> _Exercise description_
Return only the stretch of the material below that begins with the line containing "history is written" and ends with the line containing "let '(known, unknown)", exactly; both of those lines belong to it.

> _Record extracts_
◆ ◆ ◆

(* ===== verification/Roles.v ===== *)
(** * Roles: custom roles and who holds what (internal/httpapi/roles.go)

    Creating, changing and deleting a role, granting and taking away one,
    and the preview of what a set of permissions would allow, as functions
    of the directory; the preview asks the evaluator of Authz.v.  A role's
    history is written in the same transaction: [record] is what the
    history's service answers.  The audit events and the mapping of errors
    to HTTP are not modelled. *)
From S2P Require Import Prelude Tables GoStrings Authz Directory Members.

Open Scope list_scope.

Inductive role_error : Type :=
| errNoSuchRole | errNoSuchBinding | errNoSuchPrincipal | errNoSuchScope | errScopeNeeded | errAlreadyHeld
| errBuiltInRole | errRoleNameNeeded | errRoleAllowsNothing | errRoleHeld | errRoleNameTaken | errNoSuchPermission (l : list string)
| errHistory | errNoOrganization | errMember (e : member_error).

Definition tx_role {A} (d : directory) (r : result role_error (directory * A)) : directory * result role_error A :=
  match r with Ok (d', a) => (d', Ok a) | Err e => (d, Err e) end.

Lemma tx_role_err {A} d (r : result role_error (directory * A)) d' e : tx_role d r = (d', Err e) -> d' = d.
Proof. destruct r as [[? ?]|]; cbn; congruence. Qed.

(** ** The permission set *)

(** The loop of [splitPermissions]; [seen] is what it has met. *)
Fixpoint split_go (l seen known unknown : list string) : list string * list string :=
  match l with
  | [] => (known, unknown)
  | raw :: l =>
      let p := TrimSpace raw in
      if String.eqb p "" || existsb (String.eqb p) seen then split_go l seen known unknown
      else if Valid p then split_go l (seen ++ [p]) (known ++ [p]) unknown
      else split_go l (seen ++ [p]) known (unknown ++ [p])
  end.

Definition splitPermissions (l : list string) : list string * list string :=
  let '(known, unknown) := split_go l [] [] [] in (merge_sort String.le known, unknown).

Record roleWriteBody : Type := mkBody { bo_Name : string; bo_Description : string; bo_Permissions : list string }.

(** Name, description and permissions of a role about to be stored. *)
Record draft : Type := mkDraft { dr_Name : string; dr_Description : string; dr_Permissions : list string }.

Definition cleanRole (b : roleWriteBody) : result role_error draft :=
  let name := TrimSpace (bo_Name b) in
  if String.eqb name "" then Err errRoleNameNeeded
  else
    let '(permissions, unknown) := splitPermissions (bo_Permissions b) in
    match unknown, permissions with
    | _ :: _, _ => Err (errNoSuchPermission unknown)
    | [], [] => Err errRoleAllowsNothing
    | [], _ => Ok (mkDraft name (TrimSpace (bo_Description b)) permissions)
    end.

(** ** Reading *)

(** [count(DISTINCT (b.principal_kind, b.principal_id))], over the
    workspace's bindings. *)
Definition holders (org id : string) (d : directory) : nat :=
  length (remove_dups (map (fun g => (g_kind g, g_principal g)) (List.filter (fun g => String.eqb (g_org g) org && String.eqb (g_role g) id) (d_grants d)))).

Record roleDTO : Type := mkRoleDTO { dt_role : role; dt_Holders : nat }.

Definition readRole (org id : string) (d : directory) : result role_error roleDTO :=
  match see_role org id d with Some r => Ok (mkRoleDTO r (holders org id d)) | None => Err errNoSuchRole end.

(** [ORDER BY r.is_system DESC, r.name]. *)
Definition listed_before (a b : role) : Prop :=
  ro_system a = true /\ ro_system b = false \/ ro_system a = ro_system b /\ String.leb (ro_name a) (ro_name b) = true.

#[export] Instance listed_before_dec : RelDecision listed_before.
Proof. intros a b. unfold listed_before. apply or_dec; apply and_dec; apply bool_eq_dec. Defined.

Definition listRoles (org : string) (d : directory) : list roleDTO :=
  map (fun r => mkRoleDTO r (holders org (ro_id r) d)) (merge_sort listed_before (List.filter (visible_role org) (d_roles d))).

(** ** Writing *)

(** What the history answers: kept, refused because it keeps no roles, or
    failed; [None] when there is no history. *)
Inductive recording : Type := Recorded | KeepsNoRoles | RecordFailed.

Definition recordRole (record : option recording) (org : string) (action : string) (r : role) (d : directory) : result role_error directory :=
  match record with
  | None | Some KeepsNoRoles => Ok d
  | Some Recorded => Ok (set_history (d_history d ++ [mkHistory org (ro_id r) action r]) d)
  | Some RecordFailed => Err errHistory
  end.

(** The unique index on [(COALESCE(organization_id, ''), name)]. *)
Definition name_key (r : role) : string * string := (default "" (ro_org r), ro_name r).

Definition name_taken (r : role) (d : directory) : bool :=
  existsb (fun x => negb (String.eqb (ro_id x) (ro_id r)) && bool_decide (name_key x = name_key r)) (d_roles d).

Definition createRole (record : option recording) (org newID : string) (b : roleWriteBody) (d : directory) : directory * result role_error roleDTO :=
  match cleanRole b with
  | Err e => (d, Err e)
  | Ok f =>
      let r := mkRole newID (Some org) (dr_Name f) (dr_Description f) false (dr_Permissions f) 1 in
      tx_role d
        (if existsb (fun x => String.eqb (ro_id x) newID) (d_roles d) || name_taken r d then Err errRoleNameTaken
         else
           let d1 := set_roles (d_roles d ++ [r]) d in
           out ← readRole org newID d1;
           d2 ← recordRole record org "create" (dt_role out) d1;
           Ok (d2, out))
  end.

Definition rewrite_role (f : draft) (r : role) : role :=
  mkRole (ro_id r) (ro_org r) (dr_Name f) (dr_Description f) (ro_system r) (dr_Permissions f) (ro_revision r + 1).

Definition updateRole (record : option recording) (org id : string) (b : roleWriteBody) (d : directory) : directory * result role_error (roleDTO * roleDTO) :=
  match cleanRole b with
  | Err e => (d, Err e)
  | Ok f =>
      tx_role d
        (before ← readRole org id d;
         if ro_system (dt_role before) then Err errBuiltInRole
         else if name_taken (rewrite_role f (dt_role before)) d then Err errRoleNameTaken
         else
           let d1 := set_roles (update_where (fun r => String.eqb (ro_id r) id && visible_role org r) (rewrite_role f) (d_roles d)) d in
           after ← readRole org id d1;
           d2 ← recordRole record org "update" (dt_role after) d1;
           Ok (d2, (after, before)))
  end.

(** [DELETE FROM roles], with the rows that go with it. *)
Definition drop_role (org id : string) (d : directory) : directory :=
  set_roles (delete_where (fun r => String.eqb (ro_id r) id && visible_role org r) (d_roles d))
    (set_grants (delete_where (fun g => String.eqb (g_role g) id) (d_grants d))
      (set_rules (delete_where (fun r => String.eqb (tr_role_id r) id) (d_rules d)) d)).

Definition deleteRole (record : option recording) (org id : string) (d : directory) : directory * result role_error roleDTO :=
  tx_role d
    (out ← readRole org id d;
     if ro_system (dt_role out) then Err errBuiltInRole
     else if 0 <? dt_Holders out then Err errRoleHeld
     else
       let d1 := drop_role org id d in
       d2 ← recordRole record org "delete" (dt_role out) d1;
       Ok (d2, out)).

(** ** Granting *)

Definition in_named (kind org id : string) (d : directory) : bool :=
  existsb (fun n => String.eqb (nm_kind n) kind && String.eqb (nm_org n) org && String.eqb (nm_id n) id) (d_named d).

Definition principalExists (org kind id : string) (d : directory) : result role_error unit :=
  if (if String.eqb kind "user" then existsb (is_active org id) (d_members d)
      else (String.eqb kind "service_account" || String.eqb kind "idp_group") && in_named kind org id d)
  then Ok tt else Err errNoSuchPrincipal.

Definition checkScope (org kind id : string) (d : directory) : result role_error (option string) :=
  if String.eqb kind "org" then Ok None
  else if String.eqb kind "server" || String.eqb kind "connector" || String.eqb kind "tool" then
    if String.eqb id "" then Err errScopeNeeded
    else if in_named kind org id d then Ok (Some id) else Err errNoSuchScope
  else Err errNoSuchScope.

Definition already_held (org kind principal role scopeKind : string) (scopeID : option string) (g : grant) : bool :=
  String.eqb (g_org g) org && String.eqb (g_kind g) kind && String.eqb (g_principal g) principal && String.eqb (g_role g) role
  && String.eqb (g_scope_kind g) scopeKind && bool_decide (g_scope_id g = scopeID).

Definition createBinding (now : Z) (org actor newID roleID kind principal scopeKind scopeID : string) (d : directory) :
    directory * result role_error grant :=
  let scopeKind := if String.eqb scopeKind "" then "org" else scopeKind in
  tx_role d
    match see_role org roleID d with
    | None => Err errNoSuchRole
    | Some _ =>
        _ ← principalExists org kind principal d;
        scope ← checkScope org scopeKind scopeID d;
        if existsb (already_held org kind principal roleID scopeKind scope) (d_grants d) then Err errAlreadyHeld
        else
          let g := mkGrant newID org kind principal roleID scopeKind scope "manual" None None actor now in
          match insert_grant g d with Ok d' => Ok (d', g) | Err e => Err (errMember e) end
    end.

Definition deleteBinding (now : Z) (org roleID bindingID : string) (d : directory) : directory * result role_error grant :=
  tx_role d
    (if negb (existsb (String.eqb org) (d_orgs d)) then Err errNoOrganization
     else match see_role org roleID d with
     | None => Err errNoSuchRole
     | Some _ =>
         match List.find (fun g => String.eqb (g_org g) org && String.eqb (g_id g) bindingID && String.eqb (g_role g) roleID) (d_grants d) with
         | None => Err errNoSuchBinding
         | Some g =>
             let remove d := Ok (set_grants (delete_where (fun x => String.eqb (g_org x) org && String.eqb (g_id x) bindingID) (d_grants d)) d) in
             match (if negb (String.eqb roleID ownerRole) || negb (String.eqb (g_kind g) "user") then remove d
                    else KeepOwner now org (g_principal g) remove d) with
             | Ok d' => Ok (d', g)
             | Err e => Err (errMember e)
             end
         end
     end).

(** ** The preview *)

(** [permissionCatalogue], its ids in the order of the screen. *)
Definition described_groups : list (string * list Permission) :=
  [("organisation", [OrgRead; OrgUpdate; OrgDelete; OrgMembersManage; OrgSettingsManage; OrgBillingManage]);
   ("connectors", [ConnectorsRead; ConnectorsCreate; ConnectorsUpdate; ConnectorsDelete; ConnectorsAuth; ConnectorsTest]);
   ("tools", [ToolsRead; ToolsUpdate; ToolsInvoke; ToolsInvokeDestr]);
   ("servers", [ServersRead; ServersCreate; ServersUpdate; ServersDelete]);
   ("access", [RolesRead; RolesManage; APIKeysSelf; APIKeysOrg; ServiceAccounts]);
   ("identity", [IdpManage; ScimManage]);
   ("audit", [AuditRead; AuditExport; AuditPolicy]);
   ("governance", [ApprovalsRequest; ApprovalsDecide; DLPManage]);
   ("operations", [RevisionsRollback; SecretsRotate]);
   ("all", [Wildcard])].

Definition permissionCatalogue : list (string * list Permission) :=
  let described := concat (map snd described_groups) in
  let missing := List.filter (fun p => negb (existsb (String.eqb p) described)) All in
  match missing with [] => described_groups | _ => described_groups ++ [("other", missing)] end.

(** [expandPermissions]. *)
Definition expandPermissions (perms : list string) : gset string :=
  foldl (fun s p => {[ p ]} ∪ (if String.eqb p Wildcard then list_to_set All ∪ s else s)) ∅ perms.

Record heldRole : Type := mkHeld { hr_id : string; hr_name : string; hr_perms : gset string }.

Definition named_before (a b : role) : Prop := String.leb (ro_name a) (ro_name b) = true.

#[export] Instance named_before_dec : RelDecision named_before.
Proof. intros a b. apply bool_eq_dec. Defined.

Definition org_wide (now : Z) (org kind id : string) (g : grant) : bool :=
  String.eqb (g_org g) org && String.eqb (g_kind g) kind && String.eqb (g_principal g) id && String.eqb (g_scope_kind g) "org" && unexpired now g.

◆ ◆ ◆

> _Result of this exercise_
    history is written in the same transaction: [record] is what the
    history's service answers.  The audit events and the mapping of errors
    to HTTP are not modelled. *)
From S2P Require Import Prelude Tables GoStrings Authz Directory Members.

Open Scope list_scope.

Inductive role_error : Type :=
| errNoSuchRole | errNoSuchBinding | errNoSuchPrincipal | errNoSuchScope | errScopeNeeded | errAlreadyHeld
| errBuiltInRole | errRoleNameNeeded | errRoleAllowsNothing | errRoleHeld | errRoleNameTaken | errNoSuchPermission (l : list string)
| errHistory | errNoOrganization | errMember (e : member_error).

Definition tx_role {A} (d : directory) (r : result role_error (directory * A)) : directory * result role_error A :=
  match r with Ok (d', a) => (d', Ok a) | Err e => (d, Err e) end.

Lemma tx_role_err {A} d (r : result role_error (directory * A)) d' e : tx_role d r = (d', Err e) -> d' = d.
Proof. destruct r as [[? ?]|]; cbn; congruence. Qed.

(** ** The permission set *)

(** The loop of [splitPermissions]; [seen] is what it has met. *)
Fixpoint split_go (l seen known unknown : list string) : list string * list string :=
  match l with
  | [] => (known, unknown)
  | raw :: l =>
      let p := TrimSpace raw in
      if String.eqb p "" || existsb (String.eqb p) seen then split_go l seen known unknown
      else if Valid p then split_go l (seen ++ [p]) (known ++ [p]) unknown
      else split_go l (seen ++ [p]) known (unknown ++ [p])
  end.

Definition splitPermissions (l : list string) : list string * list string :=
  let '(known, unknown) := split_go l [] [] [] in (merge_sort String.le known, unknown).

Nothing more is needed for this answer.